(Saved entries)
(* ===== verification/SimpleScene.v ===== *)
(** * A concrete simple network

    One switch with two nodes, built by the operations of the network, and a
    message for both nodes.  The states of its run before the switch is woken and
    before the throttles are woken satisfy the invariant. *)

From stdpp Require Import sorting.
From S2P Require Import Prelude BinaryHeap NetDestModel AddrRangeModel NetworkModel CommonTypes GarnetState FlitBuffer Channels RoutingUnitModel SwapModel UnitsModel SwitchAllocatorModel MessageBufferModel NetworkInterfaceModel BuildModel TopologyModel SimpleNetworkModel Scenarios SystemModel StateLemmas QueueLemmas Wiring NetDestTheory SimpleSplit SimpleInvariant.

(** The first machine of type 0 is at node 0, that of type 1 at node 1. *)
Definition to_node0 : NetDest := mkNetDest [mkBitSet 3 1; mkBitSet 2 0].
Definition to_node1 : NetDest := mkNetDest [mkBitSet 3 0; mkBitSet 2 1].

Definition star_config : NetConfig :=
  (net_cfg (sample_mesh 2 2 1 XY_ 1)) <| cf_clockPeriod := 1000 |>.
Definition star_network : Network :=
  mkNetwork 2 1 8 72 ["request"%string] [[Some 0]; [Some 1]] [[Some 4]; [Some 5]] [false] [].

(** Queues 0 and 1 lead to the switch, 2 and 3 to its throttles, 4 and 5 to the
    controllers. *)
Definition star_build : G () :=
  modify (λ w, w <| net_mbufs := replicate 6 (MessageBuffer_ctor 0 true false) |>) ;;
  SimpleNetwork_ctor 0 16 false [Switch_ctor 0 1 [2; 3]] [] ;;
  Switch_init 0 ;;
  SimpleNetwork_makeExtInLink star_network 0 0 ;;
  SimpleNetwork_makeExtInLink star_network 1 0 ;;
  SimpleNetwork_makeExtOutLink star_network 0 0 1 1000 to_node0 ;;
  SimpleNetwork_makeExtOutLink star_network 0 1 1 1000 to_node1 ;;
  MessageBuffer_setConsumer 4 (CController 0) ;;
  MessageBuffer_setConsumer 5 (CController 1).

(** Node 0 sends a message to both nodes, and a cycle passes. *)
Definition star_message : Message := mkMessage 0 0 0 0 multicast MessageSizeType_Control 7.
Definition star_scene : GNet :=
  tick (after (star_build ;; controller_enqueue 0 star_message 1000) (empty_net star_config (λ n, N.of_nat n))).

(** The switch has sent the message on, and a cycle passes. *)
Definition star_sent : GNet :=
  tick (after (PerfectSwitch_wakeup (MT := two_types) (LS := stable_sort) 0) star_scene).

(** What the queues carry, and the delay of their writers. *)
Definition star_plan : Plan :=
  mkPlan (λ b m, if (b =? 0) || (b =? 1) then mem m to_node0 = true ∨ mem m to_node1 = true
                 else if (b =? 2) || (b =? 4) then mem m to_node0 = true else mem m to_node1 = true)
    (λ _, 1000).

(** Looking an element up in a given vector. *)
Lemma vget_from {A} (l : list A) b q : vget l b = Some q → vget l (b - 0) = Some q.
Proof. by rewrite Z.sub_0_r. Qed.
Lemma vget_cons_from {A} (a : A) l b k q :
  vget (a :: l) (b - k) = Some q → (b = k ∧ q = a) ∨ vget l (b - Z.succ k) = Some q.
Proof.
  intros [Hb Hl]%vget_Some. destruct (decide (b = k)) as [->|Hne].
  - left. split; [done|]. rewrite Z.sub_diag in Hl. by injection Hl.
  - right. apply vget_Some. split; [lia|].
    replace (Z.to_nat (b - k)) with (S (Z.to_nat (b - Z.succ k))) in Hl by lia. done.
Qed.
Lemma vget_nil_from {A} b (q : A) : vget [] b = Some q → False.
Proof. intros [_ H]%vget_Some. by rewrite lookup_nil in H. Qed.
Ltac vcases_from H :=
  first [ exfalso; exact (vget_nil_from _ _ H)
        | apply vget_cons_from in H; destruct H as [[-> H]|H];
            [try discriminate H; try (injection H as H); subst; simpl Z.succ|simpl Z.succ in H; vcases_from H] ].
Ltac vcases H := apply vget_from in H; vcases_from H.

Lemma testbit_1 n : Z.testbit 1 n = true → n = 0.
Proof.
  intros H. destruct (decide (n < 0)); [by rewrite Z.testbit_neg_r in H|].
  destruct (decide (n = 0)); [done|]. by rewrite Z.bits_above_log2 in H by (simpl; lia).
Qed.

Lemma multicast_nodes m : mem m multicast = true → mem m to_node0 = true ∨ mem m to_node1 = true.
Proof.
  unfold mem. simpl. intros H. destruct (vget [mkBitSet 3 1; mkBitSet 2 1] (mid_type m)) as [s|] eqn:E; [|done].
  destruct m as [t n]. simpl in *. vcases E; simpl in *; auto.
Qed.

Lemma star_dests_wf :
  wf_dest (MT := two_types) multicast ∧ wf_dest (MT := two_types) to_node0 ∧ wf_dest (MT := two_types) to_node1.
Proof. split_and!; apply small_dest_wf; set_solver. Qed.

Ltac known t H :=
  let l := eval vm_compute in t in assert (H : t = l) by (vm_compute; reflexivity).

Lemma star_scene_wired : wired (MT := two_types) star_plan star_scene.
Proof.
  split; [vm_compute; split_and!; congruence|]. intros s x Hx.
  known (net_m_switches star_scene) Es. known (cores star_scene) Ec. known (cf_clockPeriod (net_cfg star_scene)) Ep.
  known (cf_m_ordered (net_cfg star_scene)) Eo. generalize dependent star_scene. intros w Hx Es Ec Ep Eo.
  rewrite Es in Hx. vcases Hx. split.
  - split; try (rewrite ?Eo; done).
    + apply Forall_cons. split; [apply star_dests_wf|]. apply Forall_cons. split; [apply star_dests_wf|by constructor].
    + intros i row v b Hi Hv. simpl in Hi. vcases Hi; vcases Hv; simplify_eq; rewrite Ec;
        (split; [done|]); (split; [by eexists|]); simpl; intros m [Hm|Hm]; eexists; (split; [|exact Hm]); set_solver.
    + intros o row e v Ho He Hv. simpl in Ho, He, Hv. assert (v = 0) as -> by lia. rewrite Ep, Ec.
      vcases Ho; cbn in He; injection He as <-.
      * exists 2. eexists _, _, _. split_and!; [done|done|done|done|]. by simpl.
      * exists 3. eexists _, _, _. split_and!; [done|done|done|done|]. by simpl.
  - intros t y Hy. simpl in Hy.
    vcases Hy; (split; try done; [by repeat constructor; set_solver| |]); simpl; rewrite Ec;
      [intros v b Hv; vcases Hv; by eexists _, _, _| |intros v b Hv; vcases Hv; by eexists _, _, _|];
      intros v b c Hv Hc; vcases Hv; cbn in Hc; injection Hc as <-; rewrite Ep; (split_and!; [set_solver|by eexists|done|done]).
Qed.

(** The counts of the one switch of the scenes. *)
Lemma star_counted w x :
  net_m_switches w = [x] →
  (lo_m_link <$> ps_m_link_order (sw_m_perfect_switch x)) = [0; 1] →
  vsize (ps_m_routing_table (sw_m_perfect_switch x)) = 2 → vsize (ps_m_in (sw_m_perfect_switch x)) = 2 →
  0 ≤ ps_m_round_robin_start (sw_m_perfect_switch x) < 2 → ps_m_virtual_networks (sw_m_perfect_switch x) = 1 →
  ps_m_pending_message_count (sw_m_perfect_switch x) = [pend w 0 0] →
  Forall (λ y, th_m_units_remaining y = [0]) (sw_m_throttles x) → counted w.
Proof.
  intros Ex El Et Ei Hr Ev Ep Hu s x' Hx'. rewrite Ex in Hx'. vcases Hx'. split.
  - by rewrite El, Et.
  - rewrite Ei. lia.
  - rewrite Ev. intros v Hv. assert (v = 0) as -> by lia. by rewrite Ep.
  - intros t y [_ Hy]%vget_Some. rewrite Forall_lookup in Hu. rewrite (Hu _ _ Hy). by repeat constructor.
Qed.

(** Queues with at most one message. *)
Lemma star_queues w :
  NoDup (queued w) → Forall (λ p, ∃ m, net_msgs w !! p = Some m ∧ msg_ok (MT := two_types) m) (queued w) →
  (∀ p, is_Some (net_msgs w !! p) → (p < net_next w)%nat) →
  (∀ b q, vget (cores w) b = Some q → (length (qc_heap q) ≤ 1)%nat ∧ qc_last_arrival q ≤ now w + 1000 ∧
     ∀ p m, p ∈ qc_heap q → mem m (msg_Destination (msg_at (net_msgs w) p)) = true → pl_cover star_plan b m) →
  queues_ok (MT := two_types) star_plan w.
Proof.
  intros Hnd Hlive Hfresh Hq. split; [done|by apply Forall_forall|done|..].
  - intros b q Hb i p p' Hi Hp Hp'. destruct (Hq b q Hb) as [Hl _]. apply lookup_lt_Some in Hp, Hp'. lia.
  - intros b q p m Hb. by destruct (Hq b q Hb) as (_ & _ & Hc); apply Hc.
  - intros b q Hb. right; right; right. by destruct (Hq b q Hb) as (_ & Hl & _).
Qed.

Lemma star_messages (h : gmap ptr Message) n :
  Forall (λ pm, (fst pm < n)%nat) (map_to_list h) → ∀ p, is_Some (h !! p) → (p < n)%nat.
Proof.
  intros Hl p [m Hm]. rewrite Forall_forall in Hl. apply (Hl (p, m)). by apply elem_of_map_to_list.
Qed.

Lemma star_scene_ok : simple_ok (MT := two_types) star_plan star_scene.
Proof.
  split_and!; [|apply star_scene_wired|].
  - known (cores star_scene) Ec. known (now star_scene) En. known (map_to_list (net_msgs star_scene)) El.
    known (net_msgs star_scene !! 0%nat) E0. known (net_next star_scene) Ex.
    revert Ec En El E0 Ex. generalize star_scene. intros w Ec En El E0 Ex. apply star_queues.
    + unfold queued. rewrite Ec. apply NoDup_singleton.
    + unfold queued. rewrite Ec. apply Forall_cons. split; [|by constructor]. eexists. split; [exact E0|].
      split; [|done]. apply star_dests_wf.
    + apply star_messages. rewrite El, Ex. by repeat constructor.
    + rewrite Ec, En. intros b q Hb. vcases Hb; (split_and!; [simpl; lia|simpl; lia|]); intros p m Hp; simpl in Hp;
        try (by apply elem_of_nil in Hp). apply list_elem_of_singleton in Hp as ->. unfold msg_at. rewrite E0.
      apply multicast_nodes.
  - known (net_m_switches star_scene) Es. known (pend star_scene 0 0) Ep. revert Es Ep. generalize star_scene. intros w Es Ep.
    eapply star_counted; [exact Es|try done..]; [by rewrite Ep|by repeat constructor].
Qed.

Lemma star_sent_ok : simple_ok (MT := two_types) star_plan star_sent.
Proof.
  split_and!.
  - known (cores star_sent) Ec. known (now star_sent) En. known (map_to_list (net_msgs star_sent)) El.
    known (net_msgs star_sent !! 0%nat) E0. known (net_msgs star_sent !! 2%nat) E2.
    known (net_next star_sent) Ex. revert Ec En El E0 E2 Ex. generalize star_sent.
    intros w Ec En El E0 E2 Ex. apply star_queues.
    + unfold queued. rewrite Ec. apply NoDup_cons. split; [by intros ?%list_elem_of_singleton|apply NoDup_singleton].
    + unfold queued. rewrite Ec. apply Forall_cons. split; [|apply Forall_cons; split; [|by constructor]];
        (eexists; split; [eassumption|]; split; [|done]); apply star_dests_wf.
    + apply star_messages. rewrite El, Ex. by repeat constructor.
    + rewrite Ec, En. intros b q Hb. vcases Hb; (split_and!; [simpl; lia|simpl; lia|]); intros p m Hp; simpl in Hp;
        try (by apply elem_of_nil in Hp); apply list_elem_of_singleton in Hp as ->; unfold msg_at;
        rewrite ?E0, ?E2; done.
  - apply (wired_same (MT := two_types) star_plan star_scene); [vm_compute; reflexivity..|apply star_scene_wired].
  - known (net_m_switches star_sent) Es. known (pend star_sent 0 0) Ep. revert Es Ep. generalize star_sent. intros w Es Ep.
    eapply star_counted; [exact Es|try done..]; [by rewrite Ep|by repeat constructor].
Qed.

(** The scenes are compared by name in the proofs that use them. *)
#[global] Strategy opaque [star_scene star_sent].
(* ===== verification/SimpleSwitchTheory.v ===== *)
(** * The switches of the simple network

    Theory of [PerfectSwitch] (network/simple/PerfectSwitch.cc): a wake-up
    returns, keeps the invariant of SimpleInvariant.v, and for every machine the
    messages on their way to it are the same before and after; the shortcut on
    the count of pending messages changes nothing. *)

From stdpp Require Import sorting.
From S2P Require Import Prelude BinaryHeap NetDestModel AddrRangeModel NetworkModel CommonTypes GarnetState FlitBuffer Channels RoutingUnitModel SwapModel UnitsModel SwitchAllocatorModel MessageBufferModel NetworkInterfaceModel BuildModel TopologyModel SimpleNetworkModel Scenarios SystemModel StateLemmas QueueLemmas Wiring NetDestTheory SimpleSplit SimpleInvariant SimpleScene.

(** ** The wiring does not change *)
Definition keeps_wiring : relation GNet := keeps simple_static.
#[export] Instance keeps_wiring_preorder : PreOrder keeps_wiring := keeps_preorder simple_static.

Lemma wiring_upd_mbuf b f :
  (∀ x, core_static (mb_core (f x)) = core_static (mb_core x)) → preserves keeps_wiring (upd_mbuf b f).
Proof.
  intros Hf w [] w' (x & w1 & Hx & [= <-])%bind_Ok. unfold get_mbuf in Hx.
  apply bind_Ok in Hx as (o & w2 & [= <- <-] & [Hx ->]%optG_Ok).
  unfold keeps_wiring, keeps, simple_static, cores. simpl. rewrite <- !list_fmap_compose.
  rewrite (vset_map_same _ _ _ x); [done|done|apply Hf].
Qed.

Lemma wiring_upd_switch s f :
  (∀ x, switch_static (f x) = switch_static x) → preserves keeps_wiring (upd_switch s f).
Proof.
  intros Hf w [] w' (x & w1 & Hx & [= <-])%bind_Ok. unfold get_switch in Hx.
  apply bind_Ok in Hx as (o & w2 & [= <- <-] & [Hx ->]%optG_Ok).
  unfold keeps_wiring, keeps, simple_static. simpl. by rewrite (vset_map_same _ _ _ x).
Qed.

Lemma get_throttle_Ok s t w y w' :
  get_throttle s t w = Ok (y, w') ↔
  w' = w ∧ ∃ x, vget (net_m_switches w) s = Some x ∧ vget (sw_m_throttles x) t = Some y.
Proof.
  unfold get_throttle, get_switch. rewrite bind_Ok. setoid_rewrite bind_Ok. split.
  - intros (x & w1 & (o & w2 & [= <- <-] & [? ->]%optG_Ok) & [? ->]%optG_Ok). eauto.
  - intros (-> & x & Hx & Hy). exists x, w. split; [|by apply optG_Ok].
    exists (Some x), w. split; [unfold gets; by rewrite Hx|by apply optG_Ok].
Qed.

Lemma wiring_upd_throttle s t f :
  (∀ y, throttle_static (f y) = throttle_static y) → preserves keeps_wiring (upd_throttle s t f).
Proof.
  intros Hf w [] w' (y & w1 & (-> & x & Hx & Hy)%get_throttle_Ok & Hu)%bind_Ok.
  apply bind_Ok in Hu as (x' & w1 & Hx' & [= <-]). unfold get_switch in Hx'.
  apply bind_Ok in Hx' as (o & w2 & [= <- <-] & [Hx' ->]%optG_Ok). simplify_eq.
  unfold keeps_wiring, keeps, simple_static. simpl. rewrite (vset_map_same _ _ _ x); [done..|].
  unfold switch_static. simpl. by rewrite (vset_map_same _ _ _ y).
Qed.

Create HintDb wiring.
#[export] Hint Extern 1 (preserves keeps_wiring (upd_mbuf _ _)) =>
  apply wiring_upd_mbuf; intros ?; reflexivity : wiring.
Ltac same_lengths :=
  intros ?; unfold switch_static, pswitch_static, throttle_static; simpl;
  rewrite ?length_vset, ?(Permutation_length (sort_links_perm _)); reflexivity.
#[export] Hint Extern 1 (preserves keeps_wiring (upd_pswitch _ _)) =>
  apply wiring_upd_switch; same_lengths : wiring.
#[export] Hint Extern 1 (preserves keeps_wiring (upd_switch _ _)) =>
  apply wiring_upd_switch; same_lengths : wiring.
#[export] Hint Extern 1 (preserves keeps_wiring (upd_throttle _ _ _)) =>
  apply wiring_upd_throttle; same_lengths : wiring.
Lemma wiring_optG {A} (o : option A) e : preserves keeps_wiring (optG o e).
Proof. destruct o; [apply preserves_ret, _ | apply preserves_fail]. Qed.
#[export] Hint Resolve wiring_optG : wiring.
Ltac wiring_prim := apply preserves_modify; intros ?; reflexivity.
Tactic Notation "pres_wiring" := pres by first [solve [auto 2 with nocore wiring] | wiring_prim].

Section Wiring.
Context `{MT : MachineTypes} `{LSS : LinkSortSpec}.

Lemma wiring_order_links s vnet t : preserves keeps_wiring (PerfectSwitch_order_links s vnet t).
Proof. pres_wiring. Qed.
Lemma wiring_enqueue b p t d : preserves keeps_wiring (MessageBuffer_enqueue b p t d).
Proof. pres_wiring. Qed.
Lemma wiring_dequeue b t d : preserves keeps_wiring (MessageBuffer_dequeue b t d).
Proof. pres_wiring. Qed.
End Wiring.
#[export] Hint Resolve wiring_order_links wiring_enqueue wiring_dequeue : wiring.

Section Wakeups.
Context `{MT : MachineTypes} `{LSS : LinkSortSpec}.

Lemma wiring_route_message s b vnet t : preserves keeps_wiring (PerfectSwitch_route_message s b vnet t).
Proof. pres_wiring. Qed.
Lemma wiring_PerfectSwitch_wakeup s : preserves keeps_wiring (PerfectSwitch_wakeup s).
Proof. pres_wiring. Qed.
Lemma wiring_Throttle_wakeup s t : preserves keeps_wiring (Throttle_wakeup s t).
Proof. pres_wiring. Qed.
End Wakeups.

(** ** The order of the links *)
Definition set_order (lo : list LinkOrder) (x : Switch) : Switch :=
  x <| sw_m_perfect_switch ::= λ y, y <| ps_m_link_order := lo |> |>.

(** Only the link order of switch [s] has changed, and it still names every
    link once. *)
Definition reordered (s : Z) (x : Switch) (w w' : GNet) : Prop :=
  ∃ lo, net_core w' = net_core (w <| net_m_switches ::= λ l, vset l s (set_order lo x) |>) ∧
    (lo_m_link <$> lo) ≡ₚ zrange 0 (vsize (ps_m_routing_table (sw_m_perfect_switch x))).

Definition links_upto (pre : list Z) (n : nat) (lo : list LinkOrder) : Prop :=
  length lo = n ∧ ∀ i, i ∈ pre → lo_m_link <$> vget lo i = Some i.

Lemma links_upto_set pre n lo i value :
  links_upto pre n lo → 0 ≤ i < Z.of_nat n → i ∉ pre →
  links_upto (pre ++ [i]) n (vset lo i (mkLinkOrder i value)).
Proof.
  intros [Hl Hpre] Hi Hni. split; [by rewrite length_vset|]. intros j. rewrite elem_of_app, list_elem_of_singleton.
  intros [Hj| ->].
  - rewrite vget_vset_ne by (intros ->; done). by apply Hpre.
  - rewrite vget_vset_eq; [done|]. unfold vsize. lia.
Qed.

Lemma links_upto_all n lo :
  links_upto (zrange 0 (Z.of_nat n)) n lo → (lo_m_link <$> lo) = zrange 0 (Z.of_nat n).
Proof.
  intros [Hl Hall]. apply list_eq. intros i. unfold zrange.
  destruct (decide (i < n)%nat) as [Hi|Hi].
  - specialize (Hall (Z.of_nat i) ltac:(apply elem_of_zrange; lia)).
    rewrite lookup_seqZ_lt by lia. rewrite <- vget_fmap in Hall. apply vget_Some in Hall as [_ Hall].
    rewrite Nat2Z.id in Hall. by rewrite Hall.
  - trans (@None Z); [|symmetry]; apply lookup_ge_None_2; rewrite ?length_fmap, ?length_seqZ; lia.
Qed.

**WORK ITEM**
Across all of the records above, how many lines include the string "StateLemmas"? Answer with one number only.

**RESPONSE AREA**
2